Re: [PATCH] PCI: pci-stub: accept exceptions to the ID- and class-based matching
From: Laszlo Ersek
Date: Mon Nov 07 2016 - 12:45:56 EST
On 11/07/16 17:49, Alex Williamson wrote:
> On Tue, 25 Oct 2016 21:24:25 +0200
> Laszlo Ersek <lersek@xxxxxxxxxx> wrote:
>
>> On 10/25/16 20:42, Alex Williamson wrote:
>>> On Tue, 25 Oct 2016 20:24:19 +0200
>>> Laszlo Ersek <lersek@xxxxxxxxxx> wrote:
>>>
>>>> Some systems have multiple instances of the exact same kind of PCI device
>>>> installed. When VFIO users intend to assign these devices to VMs, they
>>>> occasionally don't want to assign all of them; they'd keep a few for
>>>> host-side use. The current ID- and class-based matching in pci-stub
>>>> doesn't accommodate this use case, so users are left with either
>>>> rc.local-style host boot scripts, or QEMU wrapper scripts (which are
>>>> inferior to a pure libvirt environment).
>>>>
>>>> Introduce the "except" module parameter for pci-stub. In addition to
>>>> "ids", users can specify a list of Domain:Bus:Device.Function tuples. The
>>>> tuples are parsed and saved before pci_add_dynid() is called. The pci-stub
>>>> probe function will fail for the listed devices, for the initial and all
>>>> later (explicit) binding attempts.
>>>>
>>>> Cc: Alex Williamson <alex.williamson@xxxxxxxxxx>
>>>> Cc: Andrei Grigore <andrei.grg@xxxxxxxxx>
>>>> Cc: Bjorn Helgaas <bhelgaas@xxxxxxxxxx>
>>>> Cc: Jayme Howard <g.prime@xxxxxxxxx>
>>>> Reported-by: Andrei Grigore <andrei.grg@xxxxxxxxx>
>>>> Ref: https://www.redhat.com/archives/vfio-users/2016-October/msg00121.html
>>>> Signed-off-by: Laszlo Ersek <lersek@xxxxxxxxxx>
>>>> ---
>>>> drivers/pci/pci-stub.c | 63 ++++++++++++++++++++++++++++++++++++++++++++++++++
>>>> 1 file changed, 63 insertions(+)
>>>>
>>>> diff --git a/drivers/pci/pci-stub.c b/drivers/pci/pci-stub.c
>>>> index 886fb3570278..120c29609c44 100644
>>>> --- a/drivers/pci/pci-stub.c
>>>> +++ b/drivers/pci/pci-stub.c
>>>> @@ -26,8 +26,44 @@ MODULE_PARM_DESC(ids, "Initial PCI IDs to add to the stub driver, format is "

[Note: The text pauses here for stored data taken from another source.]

(* ===== verification/SourceSim.v ===== *)
(** A small world for internal/source: one registry, one git remote, scratch
    directories that always succeed, and reference versions of the libraries.
    It shows that the assumptions on those libraries can be met together and
    runs the source package on concrete inputs. *)

From Stdlib Require Import Ascii.
From S2P Require Import Prelude Value Apimachinery Types Clients Manifest Boundary GoPaths SourceWorld GitResolver HelmLoader Controller SourceRender Reference.
Import RefInstances.

(** ** net/url *)

Record simURL := mkSimURL { sim_scheme : string; sim_authority : string; sim_path : string; sim_query : string }.

(** The authority and what follows it. *)
Fixpoint scan_authority (s : string) : string * string :=
  match s with
  | EmptyString => ("", "")
  | String c s' =>
      if ends_authority s then ("", s)
      else let '(a, r) := scan_authority s' in (String c a, r)
  end.

Definition sim_host (authority : string) : string :=
  let '(before, after, found) := strings_Cut authority "@" in if found then after else before.

(** The value of the first [key=] of a query. *)
Definition sim_queryGet (query key : string) : string :=
  let '(_, after, found) := strings_Cut query (key +:+ "=") in
  if found then fst (fst (strings_Cut after "&")) else "".

#[export] Instance sim_NetURL : NetURL := {|
  URL := simURL;
  url_Parse s :=
    let '(scheme, rest, found) := strings_Cut s "://" in
    if negb found then Err (EExt "url" "missing scheme")
    else let '(authority, tail) := scan_authority rest in
         let '(path, query, _) := strings_Cut tail "?" in
         Ok (mkSimURL scheme authority path query);
  u_hasUser u := negb (lacks at_sign (sim_authority u));
  u_Host u := sim_host (sim_authority u);
  u_Path := sim_path;
  u_QueryGet u key := sim_queryGet (sim_query u) key;
  u_SetRawQuery u q := mkSimURL (sim_scheme u) (sim_authority u) (sim_path u) q;
  u_SetPath u p := mkSimURL (sim_scheme u) (sim_authority u) p (sim_query u);
  u_String u := sim_scheme u +:+ "://" +:+ sim_authority u +:+ sim_path u +:+
                (if bool_decide (sim_query u = "") then "" else "?" +:+ sim_query u);
|}.

Lemma scan_authority_user user rest :
  lacks slash user = true -> lacks "?"%char user = true -> lacks "#"%char user = true ->
  lacks at_sign (fst (scan_authority (user +:+ String at_sign rest))) = false.
Proof.
  induction user as [|c user IH]; intros H1 H2 H3.
  - change (lacks at_sign (fst (let '(a, r) := scan_authority rest in (String at_sign a, r))) = false).
    destruct (scan_authority rest) as [a r]. cbn [fst lacks]. by rewrite Ascii.eqb_refl.
  - rewrite string_app_cons. cbn [lacks] in H1, H2, H3.
    apply andb_prop in H1 as [Hc1 H1]. apply andb_prop in H2 as [Hc2 H2]. apply andb_prop in H3 as [Hc3 H3].
    cbn [scan_authority]. unfold ends_authority.
    rewrite (Ascii.eqb_sym c slash), (Ascii.eqb_sym c "?"), (Ascii.eqb_sym c "#").
    apply negb_true_iff in Hc1, Hc2, Hc3. rewrite Hc1, Hc2, Hc3. cbn [orb].
    specialize (IH H1 H2 H3). destruct (scan_authority _) as [a r]. cbn [fst lacks] in *.
    rewrite IH. apply andb_false_r.
Qed.

#[export] Instance sim_NetURLLaws : NetURLLaws sim_NetURL.
Proof.
  split. intros user host rest u H1 H2 H3. cbn [url_Parse sim_NetURL].
  assert (forall s, strings_Cut ("https://" +:+ s) "://" = ("https", s, true)) as Hcut.
  { intros s. by apply (Cut_skip ":" "//" "https"). }
  rewrite Hcut. cbn [negb].
  pose proof (scan_authority_user user (host +:+ rest) H1 H2 H3) as Hu.
  destruct (scan_authority _) as [a t]. destruct (strings_Cut t "?") as [[p q] ?].
  intros [= <-]. cbn [u_hasUser sim_NetURL sim_authority fst] in *. by rewrite Hu.
Qed.

(** ** Helm's CoalesceTables: the destination wins, tables are merged *)

Fixpoint coalesce_value (dst src : value) : value :=
  match dst, src with
  | VMap d, VMap s =>
      VMap (map_fold (fun k v acc =>
        <[k := match s !! k with Some sv => coalesce_value v sv | None => v end]> acc) s d)
  | _, _ => dst
  end.

Definition coalesce (d s : obj) : obj := match coalesce_value (VMap d) (VMap s) with VMap m => m | _ => d end.

Lemma coalesce_lookup d s k :
  coalesce d s !! k =
  match d !! k with
  | Some v => Some (match s !! k with Some sv => coalesce_value v sv | None => v end)
  | None => s !! k
  end.
Proof.
  unfold coalesce. cbn [coalesce_value].
  refine (map_fold_weak_ind (fun acc d => acc !! k = match d !! k with
    | Some v => Some (match s !! k with Some sv => coalesce_value v sv | None => v end) | None => s !! k end)
    _ _ _ _ d); [done|].
  intros j v m acc Hj IH. destruct (decide (k = j)) as [->|Hne].
  - by rewrite !lookup_insert_eq.
  - rewrite !lookup_insert_ne by done. exact IH.
Qed.

(** ** The world *)

(** The process: how many scratch directories it made, and its render cache. *)
Record lab := mkLab { lab_dirs : nat; lab_cache : gmap string (list Manifest) }.

Definition lab_secrets : gmap string Secret :=
  {["shoot--demo/regcred" := mkSecret {["username" := "bot"; "password" := "s3cret"]}]}.

Definition absent {A} (what : string) : result A := Err (EExt "NotFound" (what +:+ " not found")).

Definition forbidden : option error := Some (EExt "Forbidden" "secrets only").

(** A cluster that serves secrets only. *)
#[export] Instance lab_Boundary : Boundary := {|
  env := lab;
  client_Get _ _ key s := (absent (nn_Name key), s);
  client_Patch _ _ u s := ((u, forbidden), s);
  client_Delete _ _ s := (None, s);
  cr_Get key s := (absent (nn_Name key), s);
  cr_Update cr s := ((cr, forbidden), s);
  cr_StatusUpdate cr s := ((cr, forbidden), s);
  secret_Get key s :=
    (match lab_secrets !! (nn_Namespace key +:+ "/" +:+ nn_Name key) with
     | Some sec => Ok sec
     | None => absent (nn_Name key)
     end, s);
  client_New _ s := (None, s);
  recorder_Eventf _ _ _ _ s := s;
  time_Now s := (0%Z, s);
|}.

(** The chart "widgets" with a vendored and an OCI dependency, the git remote
    with a tag and a branch; a values document is one [key=value]. *)
#[export] Instance lab_World : SourceWorld lab_Boundary := {|
  HTTPClient := unit;
  Chart := string;
  ResMap := string;
  os_MkdirTemp dir pattern s :=
    (Ok ("/tmp/" +:+ pattern +:+ pretty (N.of_nat (lab_dirs s))), mkLab (S (lab_dirs s)) (lab_cache s));
  os_RemoveAll _ s := s;
  os_MkdirAll _ s := (None, s);
  os_ReadDir _ _ := Ok [mkDirEntry "widgets-1.0.0.tgz" false; mkDirEntry "widgets" true];
  os_Open _ _ := None;
  os_Stat_IsDir p _ :=
    if HasSuffix p "/charts/common" then Ok true
    else if HasSuffix p "/Chart.lock" then Ok false else Err (EExt "fs" "not exist");
  os_IsNotExist e := true;
  filepath_Glob _ _ := Ok [];
  registry_NewClient _ s := (None, s);
  pull_Run _ _ _ _ _ s := (None, s);
  registry_Resolve _ ref s := (Ok ("sha256:" +:+ ref), s);
  registry_IsOCI url := HasPrefix url "oci://";
  chartutil_Expand _ _ s := (None, s);
  chartutil_LoadChartfile _ _ :=
    Ok (mkMetadata "widgets" [mkDependency "common" ""; mkDependency "lib" "oci://registry.example.com/charts"]);
  chartutil_CoalesceTables := coalesce;
  manager_Build _ _ _ _ s := (None, s);
  chart_Name ch := ch;
  loader_Load dir _ := Ok dir;
  install_Run inst _ vals s := (Ok (ReleaseName inst +:+ "-" +:+ string_field vals "mode"), s);
  git_PlainClone _ o s :=
    (if bool_decide (ReferenceName o = "refs/heads/main") then None else Some (EExt "git" "reference not found"), s);
  git_PlainInit _ s := (None, s);
  git_CreateRemote _ _ s := (None, s);
  git_Fetch _ _ _ _ s := (None, s);
  git_Worktree _ _ := None;
  git_Checkout _ _ s := (None, s);
  plumbing_NewHash s := s;
  git_List _ _ s :=
    (Ok [mkReference "refs/heads/main" "b000000"; mkReference "refs/tags/v1" "a000000";
         mkReference "refs/tags/v1^{}" "c000000"], s);
  kustomize_Run root s := (Ok root, s);
  ResMap_AsYaml r := Ok r;
  json_UnmarshalMap raw :=
    let '(k, v, found) := strings_Cut raw "=" in
    if found then Ok {[k := VString v]} else Err (EExt "json" "unexpected end of JSON input");
  json_MarshalMap o := Ok (strings_Join (map (fun e => fst e +:+ "=" +:+ string_field o (fst e)) (map_to_list o)) ",");
|}.

(** A document is a ConfigMap that carries the text as its name. *)
#[export] Instance lab_YAML : YAMLDecoder := {|
  yaml_documents raw :=
    [Ok (SetName (vset (vset ∅ ["apiVersion"] (VString "v1")) ["kind"] (VString "ConfigMap")) raw)];
|}.

Definition lab_cacheI : cacheI := {|
  cache_get k := fun s => (lab_cache s !! k, [], s);
  cache_put k m := fun s => (tt, [], mkLab (lab_dirs s) (<[k := m]> (lab_cache s)));
|}.

#[export] Instance lab_CacheContract : CacheContract lab_cacheI.
Proof.
  refine {| cc_view := lab_cache |}.
  - intros k s. by exists s.
  - intros k m s. eexists. split; [done|]. cbn. split; [apply lookup_insert_eq|].
    intros k' m' Hne. by rewrite lookup_insert_ne.
Defined.

Definition lab_settings : EnvSettings := mkEnvSettings "" "".
Definition lab_start : lab := mkLab 0 ∅.

(** Sources of a CR in the namespace shoot--demo. *)
Definition lab_helm (auth : option SecretReference) (seed : JSON) : Source :=
  mkSource (Some (mkHelmSource "oci://registry.example.com/charts/" "widgets" "1.0.0" (Some "replicas=2") seed None auth)) None.
Definition lab_kustomize (url seedPath : string) : Source :=
  mkSource None (Some (mkKustomizeSource url seedPath "shoot" None)).

(** The production source package on this world. *)
Definition lab_render (spec : Source) (mode : Mode) (s : lab) : option (result (list Manifest) * list event * lab) :=
  match source_From (SourcePackage := production_source lab_settings "" (Some lab_cacheI)) spec "shoot--demo" with
  | Ok src => Some (Render src mode "shoot--demo" s)
  | Err _ => None
  end.

Definition actions (t : list event) : list source_action :=
  omap (fun ev => match ev with EvSource a => Some a | _ => None end) t.

Example lab_helm_actions :
  option_map (fun x => actions (snd (fst x))) (lab_render (lab_helm (Some (mkSecretReference "regcred")) None) ModeSeed lab_start) =
  let auth := Some ("bot", "s3cret") in
  Some [ActResolveDigest auth "registry.example.com/charts/widgets:1.0.0"
          (Ok "sha256:registry.example.com/charts/widgets:1.0.0");
        ActMkdirTemp (Ok "/tmp/ddo-helm-0");
        ActPull auth "oci://registry.example.com/charts/widgets" "1.0.0" "/tmp/ddo-helm-0" None;
        ActBuild auth "/tmp/ddo-helm-0/unpacked/widgets" None;
        ActRemoveAll "/tmp/ddo-helm-0";
        ActInstall "widgets" "shoot--demo" {["replicas" := VString "2"; "mode" := VString "seed"]} (Ok "widgets-seed")].
Proof. by vm_compute. Qed.

Example lab_kustomize_actions :
  option_map (fun x => actions (snd (fst x)))
    (lab_render (lab_kustomize "https://git.example.com/org/op//deploy?ref=main" "overlays/seed") ModeSeed lab_start) =
  Some [ActLsRemote None "https://git.example.com/org/op"
          (Ok [mkReference "refs/heads/main" "b000000"; mkReference "refs/tags/v1" "a000000";
               mkReference "refs/tags/v1^{}" "c000000"]);
        ActMkdirTemp (Ok "/tmp/ddo-kustomize-0");
        ActClone None "/tmp/ddo-kustomize-0" "https://git.example.com/org/op" "refs/tags/main" true 1
          (Some (EExt "git" "reference not found"));
        ActClone None "/tmp/ddo-kustomize-0" "https://git.example.com/org/op" "refs/heads/main" true 1 None;
        ActKustomize "/tmp/ddo-kustomize-0/deploy/overlays/seed" None;
        ActRemoveAll "/tmp/ddo-kustomize-0"].
Proof. by vm_compute. Qed.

>>>> "\"vendor:device[:subvendor[:subdevice[:class[:class_mask]]]]\""
>>>> " and multiple comma separated entries can be specified");
>>>>
>>>> +#define MAX_EXCEPT 16
>>>> +
>>>> +static unsigned num_except;
>>>> +static struct except {
>>>> + u16 domain;
>>>> + u16 devid;
>>>> +} except[MAX_EXCEPT];
>>>> +
>>>> +/*
>>>> + * Accommodate substrings like "0000:00:1c.4," MAX_EXCEPT times, with the comma
>>>> + * replaced with '\0' in the last instance
>>>> + */
>>>> +static char except_str[13 * MAX_EXCEPT] __initdata;
>>>> +
>>>> +module_param_string(except, except_str, sizeof except_str, 0);
>>>> +MODULE_PARM_DESC(except, "Comma-separated list of PCI addresses to except "
>>>> + "from the ID- and class-based binding. The address format is "
>>>> + "Domain:Bus:Device.Function (all components are required and "
>>>> + "written in hex), for example, 0000:00:1c.4. At most "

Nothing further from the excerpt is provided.